What If I Don't Have an E-Commerce Business? What Can an SSL Certificate Do For My Website?
You may not have an e-commerce business, but if you want to get leads, you may very well have a form on your site that asks visitors to provide their names, phone numbers, and email addresses so you can provide them with more information. Without an SSL certificate protecting that personal information, it won't be safe from hackers.
Additionally, if you have any pages on your website that are password-protected, you'll be opening the door to having them manipulated or deleted altogether by malware.
And don't think your site is too small for anyone to bother with. Hackers often utilize bots that don't necessarily differentiate between large and small businesses.
Need another reason? A few years ago, Google's Chrome browser started displaying a "Not Secure" warning before any URLs in an address bar that lacked SSL. Think about what YOU do if you're doing a search and that warning comes up. If you're like most people, you exit out to safety. If you don't have an SSL certificate, visitors will do the same with your site.

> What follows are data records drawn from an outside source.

(* ===== verification/Inventory.v ===== *)
(** * The inventory report

    internal/inventory/inventory.go: a command that counts what a server
    holds through read-only requests, bounded in number, and says of every
    count whether it was measured.

    The network is a parameter that answers the n-th request; JSON decoding
    is one too.  The two goroutines of a section write different fields and
    share nothing but the semaphore, so that what each of them does depends
    on the answers to its own requests only; they are run one after the
    other, under answers that are arbitrary. *)

From S2P Require Import Prelude GoStrings GoHttp GoNet GoUrl Routing.

Module Inventory.

Record Config := mkConfig {
  BaseURL : string; Token : string; PageSize : Z; Workers : Z; RequestTimeout : Z; MaxPages : Z }.
Record Client := mkClient { base : URL; token : string; pageSize : Z; workers : Z; maxPages : Z; timeout : Z }.
Record Count := mkCount { Value : Z; Status : string; Error : string }.
Record Section_ := mkSection {
  ID : string; Title : string; Type_ : string; Movies : Count; Shows : Count; Seasons : Count; Episodes : Count; Collections : Count }.
Record Report := mkReport {
  Sections : Count; AllMovies : Count; AllShows : Count; AllSeasons : Count; AllEpisodes : Count; AllCollections : Count;
  Libraries : list Section_ }.

Definition HasIncompleteCounts (r : Report) : bool :=
  let counts := [Sections r; AllMovies r; AllShows r; AllSeasons r; AllEpisodes r; AllCollections r] ++
    (Libraries r ≫= λ s, [Movies s; Shows s; Seasons s; Episodes s; Collections s]) in
  existsb (λ c, negb (Status c =s "measured")) counts.

Definition Second : Z := 1000000000.
Definition isLoopback (host : string) : bool :=
  EqualFold host "localhost" || match ParseIP host with Some ip => IsLoopback ip | None => false end.
Definition or_default (n d : Z) : Z := if n =? 0 then d else n.
Definition New (cfg : Config) : outcome Client :=
  if Token cfg =s "" then Err "inventory: PMS token is required"
  else match Parse (TrimSpace (BaseURL cfg)) with
  | None => Err "inventory: invalid PMS URL"
  | Some u =>
      if Host u =s "" then Err "inventory: invalid PMS URL"
      else if negb (bool_decide (User u = None)) || negb (URawQuery u =s "") || negb (Fragment u =s "")
      then Err "inventory: PMS URL must not contain credentials, query, or fragment"
      else if negb (Scheme u =s "https") && negb ((Scheme u =s "http") && isLoopback (Hostname u))
      then Err "inventory: PMS URL must use HTTPS (HTTP allowed only for loopback)"
      else
        let ps := or_default (PageSize cfg) 200 in
        let wk := or_default (Workers cfg) 4 in
        let tm := or_default (RequestTimeout cfg) (15 * Second) in
        let mp := or_default (MaxPages cfg) 10000 in
        if (ps <? 1) || (1000 <? ps) then Err "inventory: page size must be 1..1000"
        else if (wk <? 1) || (16 <? wk) then Err "inventory: workers must be 1..16"
        else if (tm <? Second) || (120 * Second <? tm) then Err "inventory: request timeout must be 1s..2m"
        else if (mp <? 1) || (100000 <? mp) then Err "inventory: max pages must be 1..100000"
        else Ok (mkClient u (Token cfg) ps wk mp tm)
  end.

Record item := mkItem { i_key : string; i_title : string; i_type : string; i_ratingKey : string }.
#[export] Instance item_eq_dec : EqDecision item.
Proof. solve_decision. Defined.
(** [container]; a missing [Metadata] is nil. *)
Record container := mkContainer { TotalSize : option Z; Offset : option Z; Directory : list item; Metadata : option (list item) }.

(** A request is a GET. *)
Record request := mkRequest { rq_url : string; rq_header : Header }.
Inductive reply := Canceled | Failed | Replied (status : Z) (body : string).

Definition count {A} (l : list A) : Z := Z.of_nat (length l).
Definition unknownCount : Count := mkCount 0 "unknown" "section type is not supported for this count".
Definition emptyCount : Count := mkCount 0 "measured" "".
Definition failedCount (total : Z) (e : string) : Count := mkCount total "error" e.
Definition safeError (s : string) : string :=
  if HasPrefix s "HTTP status " then s else if s =s "context canceled" then s else "request failed".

Oh, and one more thing. You might not know it, but SSL certificates are good for your search engine optimization (SEO) efforts as well. Google ranking is all about listing trusted websites, so it's only natural that they give https sites a higher priority than http sites. Skip getting that certificate and you may drop a few rungs on the SEO ladder.
Are There Different Types of SSL Certificates? Which Websites Use Them?
You bet there are different types! In fact, there are three broad categories that SSL certificates fall under, and they're based on the level of validation and encryption they provide or by the number of domains or subdomains covered by the certificate. Ready to review them?
DV certificates are the most basic type of certificate and require minimal encryption. These certificates verify that the requester of the certificate is the owner of the domain that the certificate protects. Most often they are obtained for blogs and informational websites.
Organization-Validated (OV) Certificates
OV certificates verify the businesses, non-profits, or
governmental organizations that request them. They require an extensive
validation process. Often these certificates are obtained if the organization
requires code signing, document signing, or authentication of their clients.
Extended-Validation (EV) Certificates
These are the highest-ranked and most expensive SSL certificates. Like OV certificates, these require website owners to go through an extensive validation process, but the EV process is even more rigorous. EV certificates are obtained primarily for sites that ask for a substantial amount of personal information like medical providers and financial institutions.
I Like FREE stuff! Where Can I Get a FREE SSL Certificate?
Let's Encrypt provides free DV certificates only and is a trusted, global CA for custom websites, WordPress sites, and virtually any server that uses a domain name. What's more, Let's Encrypt is supported by all major hosting providers and platforms. A non-profit organization, its goal is to promote the widespread adoption of secure websites.
Are Websites Completely Protected With SSL Certificates?
Unfortunately, the work of unscrupulous hackers seems to be dominating the news more and more lately, so it would be ill-advised for us to say you'll always be completely safe. That being said, an SSL certificate is your best defense against a cyber-attack.
Not every phishing scam seeks personal or credit card information. Some malware is planted just to create havoc with websites. The last thing you want is some malicious hacker destroying all your hard work. Getting an SSL certificate will both safeguard your website and communicate to visitors that your site can be trusted.
As you can see, we care about your safety too. We hope it gives you a warm and fuzzy feeling.